El pueblo despoblado

Ramón Pernas
Ramón Pernas NORDÉS

OPINIÓN

07 abr 2019 . Actualizado a las 05:00 h.

El 3 de abril, como cada año, volvió a cantar el cuco proclamando la primavera. Nadie lo escuchó porque hace años que nadie vive ya en la aldea. El desierto demográfico se había adueñado del silencio, ningún niño había vuelto a jugar en el atrio de la iglesia donde antaño se celebraba la verbena el día de la fiesta, y solo el viento que se enredaba con la campana de la espadaña de la iglesia ponía un toque de ángelus a la mañana. Veinte años atrás el ultimo habitante se mudó a la ciudad.

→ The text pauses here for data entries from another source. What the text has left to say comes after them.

(* ===== verification/RecoveryCodec.v ===== *)
(** The codec of ABI's entry-cycle recovery-state query
    (infrastructure/abi/entry_cycle_recovery_codec.py). A recovery state is only what a
    successful answer names: it is never inferred from an error or from missing fields, and the
    two terminal answers are kept apart. *)
From S2P Require Import Prelude Errors DecimalText DecimalCanonical Models Json JsonFacts Contracts Wire Scripted StateCodec OpenPositionCodec EntryPackageCodec.

(** * The fields of the contract *)

Definition RECOVERY_SUCCESS_FIELDS : list string :=
  ["recovery_state"; "applied_entry_package"; "first_fill_at_ms"; "average_entry_price";
   "entry_order_link_id"; "entry_order_id"].
Definition APPLIED_ENTRY_PACKAGE_FIELDS : list string :=
  ["applied_desired_entry"; "calculated_quantity"].
Definition UNKNOWN_BINDING_CODE := "unknown_trade_cycle_binding".

Notation RECOVERY_ERROR := AbiEntryCycleRecoveryProtocolError.

Definition _load_strict_json := load_strict_json RECOVERY_ERROR "ABI entry-cycle recovery-state".
Definition _require_json_content_type :=
  require_json_content_type RECOVERY_ERROR "ABI entry-cycle recovery-state".

(** * Success bodies *)

Definition _require_none (value : json) (name : string) : result unit :=
  require (bool_decide (value = JNull)) ValueError (name +:+ " must be null for this recovery_state").

Definition _decode_applied_entry_package (payload : json) :
    result RecoveryStateAppliedEntryPackage :=
  body ← closed_object payload APPLIED_ENTRY_PACKAGE_FIELDS "applied_entry_package";
  entry ← item body "applied_desired_entry"; entry ← decode_wire_desired_entry entry;
  quantity ← item body "calculated_quantity";
  quantity ← string_value quantity "calculated_quantity";
  RecoveryStateAppliedEntryPackage_post_init
    {| ra_applied_desired_entry := entry; ra_calculated_quantity := quantity |}.

(** The state a success body names, given its fields. *)
Definition recovery_state_of (state applied first_fill average link order : json) :
    result RecoveryStateResponse :=
  let no_fill_facts :=
    _ ← _require_none first_fill "first_fill_at_ms";
    _ ← _require_none average "average_entry_price";
    _ ← _require_none link "entry_order_link_id";
    _require_none order "entry_order_id" in
  if decide (state = JStr "entry_order_live") then
    _ ← no_fill_facts;
    package ← _decode_applied_entry_package applied;
    Ok (EntryOrderLive package)
  else if decide (state = JStr "entry_order_not_found") then
    _ ← _require_none applied "applied_entry_package";
    _ ← no_fill_facts;
    Ok EntryOrderNotFound
  else if decide (state = JStr "position_open") then
    package ← _decode_applied_entry_package applied;
    first_fill ← int_value first_fill "first_fill_at_ms";
    average ← string_value average "average_entry_price";
    link ← string_value link "entry_order_link_id";
    order ← optional_string_value order "entry_order_id";
    p ← PositionOpenRecoveryState_post_init
      {| po_applied_entry_package := package; po_first_fill_at_ms := first_fill;
         po_average_entry_price := average; po_entry_order_link_id := link;
         po_entry_order_id := order |};
    Ok (RecoveryPositionOpen p)
  else
    match state with
    | JStr text =>
        if bool_decide (text = "terminal_without_fill") || bool_decide (text = "terminal_after_fill")
        then
          _ ← _require_none applied "applied_entry_package";
          _ ← no_fill_facts;
          if decide (text = "terminal_without_fill") then Ok TerminalWithoutFill
          else Ok TerminalAfterFill
        else raise ValueError "undocumented recovery_state: "
    | JList _ | JObj _ => raise TypeError "unhashable type"
    | _ => raise ValueError "undocumented recovery_state: "
    end.

Definition recovery_state (payload : json) : result RecoveryStateResponse :=
  body ← closed_object payload RECOVERY_SUCCESS_FIELDS "success response";
  state ← item body "recovery_state";
  applied ← item body "applied_entry_package";
  first_fill ← item body "first_fill_at_ms";
  average ← item body "average_entry_price";
  link ← item body "entry_order_link_id";
  order ← item body "entry_order_id";
  recovery_state_of state applied first_fill average link order.

Definition _decode_success (payload : json) : result RecoveryStateResponse :=
  except_decode_failure RECOVERY_ERROR "invalid ABI recovery-state success response: "
    (recovery_state payload).

Definition _decode_error_envelope (payload : json) (expected_code : string) : result string :=
  except_decode_failure RECOVERY_ERROR "invalid ABI entry-cycle recovery-state error envelope: "
    (envelope ← closed_object payload ERROR_ENVELOPE_FIELDS "error envelope";
     error ← item envelope "error";
     error ← closed_object error ERROR_FIELDS_WITHOUT_DETAILS "error object";
     code ← item error "code"; code ← non_empty_string_value code "error.code";
     _ ← require (bool_decide (code = expected_code)) ValueError "expected error code ";
     message ← item error "message";
     non_empty_string_value message "error.message").

Definition decode_recovery_state_response (status_code : Z) (content_type : option string)
    (content : list ascii) : result RecoveryStateResponse :=
  _ ← _require_json_content_type content_type;
  payload ← _load_strict_json content;
  if status_code =? 200 then _decode_success payload
  else if status_code =? 422 then
    message ← _decode_error_envelope payload UNKNOWN_BINDING_CODE;
    raise AbiEntryCycleRecoveryUnknownTradeCycleBinding message
  else if status_code =? 503 then
    message ← _decode_error_envelope payload "execution_not_ready";
    raise AbiEntryCycleRecoveryExecutionNotReady message
  else if status_code =? 500 then
    _ ← _decode_error_envelope payload INTERNAL_ERROR_CODE;
    raise AbiEntryCycleRecoveryUnavailable "ABI entry-cycle recovery-state unavailable: HTTP 500"
  else raise RECOVERY_ERROR "undocumented ABI HTTP status: ".

(** * What the decoder raises *)

(** The errors of the query, or what the model cannot represent. *)
Definition recovery_query_error (e : exn) : Prop :=
  is_abi_entry_cycle_recovery_client_error (exn_cls e) = true \/ e = outside_model.

Lemma require_none_fails j n : raises payload_failure (_require_none j n).
Proof. unfold _require_none. fails. Qed.
Lemma applied_entry_package_fails j : raises payload_failure (_decode_applied_entry_package j).
Proof. unfold _decode_applied_entry_package, RecoveryStateAppliedEntryPackage_post_init. fails. Qed.
Lemma position_open_fails p : raises payload_failure (PositionOpenRecoveryState_post_init p).
Proof. unfold PositionOpenRecoveryState_post_init. fails. Qed.
Hint Resolve require_none_fails applied_entry_package_fails position_open_fails : raises.

Lemma recovery_state_fails payload : raises payload_failure (recovery_state payload).
Proof. unfold recovery_state, recovery_state_of. fails. Qed.

Lemma protocol_query_error {A} (r : result A) :
  raises (of_class RECOVERY_ERROR) r -> raises recovery_query_error r.
Proof. intros Hr. eapply raises_weaken; [exact Hr|]. intros e He. left. by rewrite He. Qed.

Lemma success_query_error payload : raises recovery_query_error (_decode_success payload).
Proof. apply protocol_query_error, except_decode_failure_raises, recovery_state_fails. Qed.

Lemma envelope_query_error payload code :
  raises recovery_query_error (_decode_error_envelope payload code).
Proof. apply protocol_query_error, except_decode_failure_raises. fails. Qed.

Lemma load_query_error content : raises recovery_query_error (_load_strict_json content).
Proof.
  eapply raises_weaken; [apply load_strict_json_raises|]. intros e [He|He]; [left; by rewrite He|by right].
Qed.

Ahora leía en este diario que en Galicia hay 3.562 aldeas vacías, que en Zamora 93 de cada cien municipios están en riesgo de extinción, que la sangría de habitantes situó a Soria en el primer puesto del indeseado ránking, y Teruel, Jaén, Guadalajara, Ourense y Lugo conforman la geografía de los pueblos despoblados, la España vaciada donde es difícil recuperar la esperanza. El 30 % del territorio concentra el 90 % de la población, la España interior desmiente la estrofa del poema de Yeats, el primer verso de Navegando a Bizancio, que aseguraba que no es país para viejos. Lo es. La España de los pueblos despoblados, los que se extinguen de forma mortecina, es un inmenso geriátrico lleno de soledades.

No existe cobertura de banda ancha, no es posible acceder a Internet en la mayoría de los lugares del país silencioso en el que se ha convertido la España rural.

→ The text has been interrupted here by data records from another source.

(** The torn append of [torn_run] is discarded: the aggregate saved before it is there. *)
Example torn_append_is_discarded :
  replay (file torn_run) = Ok [("i1", resting_state)] /\
  (get "i1" torn_run).2 = raise StrategyInstanceStateStorePoisoned
    "a prior physical write failed with an ambiguous on-disk outcome".
Proof. split; vm_compute; reflexivity. Qed.

(** The repository that restarts on that file, saves two states, and restarts again. *)
Definition reopened (ops : list op) : result states :=
  r ← init (file torn_run) []; replay (file (perform_all ops r)).

(** The tail that replay tolerates stays in the file: the next record continues on its line
    and is lost at the next replay, and one more makes every replay fail. *)
Example append_after_torn_tail_is_lost :
  (r ← init (file torn_run) []; Ok (save flat_state r).2) = Ok (Ok flat_state) /\
  reopened [OpSave flat_state] = Ok [("i1", resting_state)] /\
  match reopened [OpSave flat_state; OpSave flat_state] with
  | Raise e => exn_cls e = StrategyInstanceStateReplayError
  | Ok _ => False
  end.
Proof. split_and!; vm_compute; reflexivity. Qed.

Definition with_source_path (s : StrategyInstanceRuntimeState) (path : string) :=
  {| st_strategy_instance_id := st_strategy_instance_id s;
     st_strategy_id := st_strategy_id s;
     st_registered_spec_snapshot :=
       {| rs_instrument := "BTC"; rs_base_timeframe := "5m"; rs_raw_spec := [];
          rs_source_path := path |};
     st_risk_multiplier := "1"; st_current_trade_cycle := None;
     st_pending_entry_recovery := None; st_pending_close_recovery := None |}.

(** A text with U+0085 is written raw and splits its record; a record torn inside a
    character of two bytes cannot even be decoded. *)
Example unreadable_texts :
  match replay (Some (record_bytes (with_source_path flat_state (text ["a"; "133"; "b"]%char))
                      ++ record_bytes flat_state)) with
  | Raise e => exn_cls e = StrategyInstanceStateReplayError
  | Ok _ => False
  end /\
  existsb (fun n =>
    match replay (Some (take n (record_bytes (with_source_path flat_state (text ["233"%char]))))) with
    | Raise e => bool_decide (exn_cls e = UnicodeDecodeError)
    | Ok _ => false
    end) (seq 0 300) = true.
Proof. split; vm_compute; reflexivity. Qed.
End Jsonl.

#[export] Existing Instances Jsonl.jsonl_repository Jsonl.jsonl_laws.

Ser de pueblo, uno de los orgullos de nuestra identidad, se traduce en no disponer de unas comunicaciones dignas, de asistencia sanitaria, de escuelas, de servicios necesarios como la banca al menos para poder cobrar las pensiones. Ser de pueblo es, no obstante, tener memoria de país, saber los nombres de los árboles que festonean el paisaje, oler la tierra después del chubasco, desentrañar el mapa del cielo. Ser de pueblo es conocer dónde se oculta la vida que cada abril brota pareja a la primavera.

Hace poco más de una semana, en un hospital de Soria, se tuvo que suspender una operación de estómago porque no había anestesista. Y claro que hay soluciones, si hubiera voluntad de remediar los problemas que sufren los pueblos despoblados.

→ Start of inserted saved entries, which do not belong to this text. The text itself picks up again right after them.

Definition build_position_management_command (state : StrategyInstanceRuntimeState)
    (decision : PositionManagementDecision) :
    result (option PositionManagementExecutionCommand) :=
  match decision with
  | NoOp => Ok None
  | ApplyProtection trade_cycle_id desired_protection =>
      _ ← _require_decided_cycle state trade_cycle_id "APPLY_PROTECTION";
      command ← ApplyProtectionCommand_post_init
        {| apc_strategy_instance_id := st_strategy_instance_id state;
           apc_trade_cycle_id := trade_cycle_id;
           apc_desired_protection := desired_protection |};
      Ok (Some (CommandApplyProtection command))
  | ClosePosition trade_cycle_id _ =>
      _ ← _require_decided_cycle state trade_cycle_id "CLOSE_POSITION";
      command ← ClosePositionCommand_post_init
        {| cpc_strategy_instance_id := st_strategy_instance_id state;
           cpc_trade_cycle_id := trade_cycle_id;
           cpc_exposure_fraction := CANONICAL_CLOSE_EXPOSURE_FRACTION |};
      Ok (Some (CommandClosePosition command))
  end.

(** * Application of confirmations (state_applier.py) *)

Inductive PositionManagementExecutionConfirmation :=
| ConfirmedProtection (c : ProtectionAppliedConfirmation)
| ConfirmedClose (c : PositionClosedConfirmation).

Definition command_strategy_instance_id (c : PositionManagementExecutionCommand) : string :=
  match c with
  | CommandApplyProtection c => apc_strategy_instance_id c
  | CommandClosePosition c => cpc_strategy_instance_id c
  end.

Definition confirmation_strategy_instance_id (c : PositionManagementExecutionConfirmation) :
    string :=
  match c with
  | ConfirmedProtection c => pac_strategy_instance_id c
  | ConfirmedClose c => pcc_strategy_instance_id c
  end.

Definition _require_common_identity (state : StrategyInstanceRuntimeState)
    (sent_command : PositionManagementExecutionCommand)
    (confirmation : PositionManagementExecutionConfirmation) : result unit :=
  _ ← require (bool_decide (command_strategy_instance_id sent_command =
                            st_strategy_instance_id state))
    PositionManagementExecutionInvariantError
    "sent command strategy_instance_id does not match source state";
  require (bool_decide (confirmation_strategy_instance_id confirmation =
                        st_strategy_instance_id state))
    PositionManagementExecutionInvariantError
    "confirmation strategy_instance_id does not match source state".

Definition _require_current_cycle (state : StrategyInstanceRuntimeState) (action : string) :
    result CurrentTradeCycle :=
  match st_current_trade_cycle state with
  | None => raise PositionManagementExecutionInvariantError
      (action +:+ " requires an acknowledged current trade cycle")
  | Some current_cycle => Ok current_cycle
  end.

Definition _require_cycle_identity (expected actual : string) : result unit :=
  require (bool_decide (expected = actual)) PositionManagementExecutionInvariantError
    "trade_cycle_id does not match expected trade cycle".

Definition _require_matching_protection
    (decision_desired_protection sent_desired_protection confirmed_protection :
       DesiredProtection) : result unit :=
  require (bool_decide (sent_desired_protection = decision_desired_protection)
           && bool_decide (confirmed_protection = decision_desired_protection))
    PositionManagementExecutionInvariantError
    "confirmed protection does not match the position-management decision".

(** [replace(cycle, latest_confirmed_management_protection=protection)] *)
Definition replace_confirmed_protection (c : CurrentTradeCycle)
    (protection : option DesiredProtection) : result CurrentTradeCycle :=
  CurrentTradeCycle_post_init
    {| tc_trade_cycle_id := tc_trade_cycle_id c;
       tc_applied_entry_package := tc_applied_entry_package c;
       tc_frozen_entry_context := tc_frozen_entry_context c;
       tc_latest_confirmed_management_protection := protection;
       tc_entry_remainder_cancelled := tc_entry_remainder_cancelled c |}.

(** [replace(cycle, entry_remainder_cancelled=flag)] *)
Definition replace_remainder_cancelled (c : CurrentTradeCycle) (flag : bool) :
    result CurrentTradeCycle :=
  CurrentTradeCycle_post_init
    {| tc_trade_cycle_id := tc_trade_cycle_id c;
       tc_applied_entry_package := tc_applied_entry_package c;
       tc_frozen_entry_context := tc_frozen_entry_context c;
       tc_latest_confirmed_management_protection :=
         tc_latest_confirmed_management_protection c;
       tc_entry_remainder_cancelled := flag |}.

Definition _apply_protection (state : StrategyInstanceRuntimeState) (trade_cycle_id : string)
    (desired_protection : DesiredProtection)
    (sent_command : PositionManagementExecutionCommand)
    (confirmation : PositionManagementExecutionConfirmation) :
    result StrategyInstanceRuntimeState :=
  current_cycle ← _require_current_cycle state "APPLY_PROTECTION";
  match sent_command with
  | CommandApplyProtection sent =>
      match confirmation with
      | ConfirmedProtection confirmed =>
          _ ← _require_cycle_identity (tc_trade_cycle_id current_cycle) trade_cycle_id;
          _ ← _require_cycle_identity trade_cycle_id (apc_trade_cycle_id sent);
          _ ← _require_cycle_identity (apc_trade_cycle_id sent) (pac_trade_cycle_id confirmed);
          _ ← _require_matching_protection desired_protection (apc_desired_protection sent)
            (pac_confirmed_protection confirmed);
          cycle ← replace_confirmed_protection current_cycle
            (Some (pac_confirmed_protection confirmed));
          replace_current_trade_cycle state (Some cycle)
      | _ => raise PositionManagementExecutionInvariantError
          "APPLY_PROTECTION requires ProtectionAppliedConfirmation"
      end
  | _ => raise PositionManagementExecutionInvariantError
      "APPLY_PROTECTION requires ApplyProtectionCommand"
  end.

Definition _close_position (state : StrategyInstanceRuntimeState) (trade_cycle_id : string)
    (sent_command : PositionManagementExecutionCommand)
    (confirmation : PositionManagementExecutionConfirmation) :
    result StrategyInstanceRuntimeState :=
  current_cycle ← _require_current_cycle state "CLOSE_POSITION";
  match sent_command with
  | CommandClosePosition sent =>
      match confirmation with
      | ConfirmedClose confirmed =>
          _ ← _require_cycle_identity (tc_trade_cycle_id current_cycle) trade_cycle_id;
          _ ← _require_cycle_identity trade_cycle_id (cpc_trade_cycle_id sent);
          _ ← _require_cycle_identity (cpc_trade_cycle_id sent) (pcc_trade_cycle_id confirmed);
          clear_cycle_and_close_recovery state
      | _ => raise PositionManagementExecutionInvariantError
          "CLOSE_POSITION requires PositionClosedConfirmation"
      end
  | _ => raise PositionManagementExecutionInvariantError
      "CLOSE_POSITION requires ClosePositionCommand"
  end.

(** [decision] is APPLY_PROTECTION or CLOSE_POSITION, or the call is refused
    ([_require_input_types]). *)
Definition apply_position_management_confirmation (state : StrategyInstanceRuntimeState)
    (decision : PositionManagementDecision)
    (sent_command : PositionManagementExecutionCommand)
    (confirmation : PositionManagementExecutionConfirmation) :
    result StrategyInstanceRuntimeState :=
  _ ← require (match decision with NoOp => false | _ => true end)
    PositionManagementExecutionInvariantError
    "confirmation application requires APPLY_PROTECTION or CLOSE_POSITION";
  _ ← _require_common_identity state sent_command confirmation;
  match decision with
  | ApplyProtection trade_cycle_id desired_protection =>
      _apply_protection state trade_cycle_id desired_protection sent_command confirmation
  | ClosePosition trade_cycle_id _ =>
      _close_position state trade_cycle_id sent_command confirmation
  | NoOp => raise PositionManagementExecutionInvariantError
      "confirmation application requires APPLY_PROTECTION or CLOSE_POSITION"
  end.

Definition apply_detected_trade_cycle_closure (state : StrategyInstanceRuntimeState)
    (closure : TradeCycleClosure) : result StrategyInstanceRuntimeState :=
  current_cycle ← _require_current_cycle state "TRADE_CYCLE_CLOSURE";
  _ ← require (bool_decide (cl_strategy_instance_id closure = st_strategy_instance_id state))
    PositionManagementExecutionInvariantError
    "closure strategy_instance_id does not match source state";
  _ ← _require_cycle_identity (tc_trade_cycle_id current_cycle) (cl_trade_cycle_id closure);
  clear_cycle_and_close_recovery state.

Y no existe una lectura romántica de grandes praderas infinitas, ni de lugares abandonados en Montana, Nevada o Colorado, donde hace tiempo hubo una fiebre del oro que llevó temporalmente la prosperidad. Nuestra reivindicación es una queja múltiple que se resuelve con voluntad política para que el desierto demográfico no siga extendiéndose.

Participé el pasado mes en una presentación-coloquio de una película gallega, Trinta lumes, que hacia alusión a las treinta casas habitadas en las aldeas del Caurel lucense, y convertía en gritos desesperados los fotogramas narrados en el filme.

Hoy, la crisis demográfica es quizá el principal problema, la gran amenaza de Galicia. Atajarla es una prioridad. Evitemos que se desarme, que se desmonte, que se desnorte, que se recluya en el silencio, que reine la soledad. A nuestras aldeas vacías quizá nunca regrese la risa, el llanto, la vida. Son los pueblos despoblados. Un nuevo mapa evitable.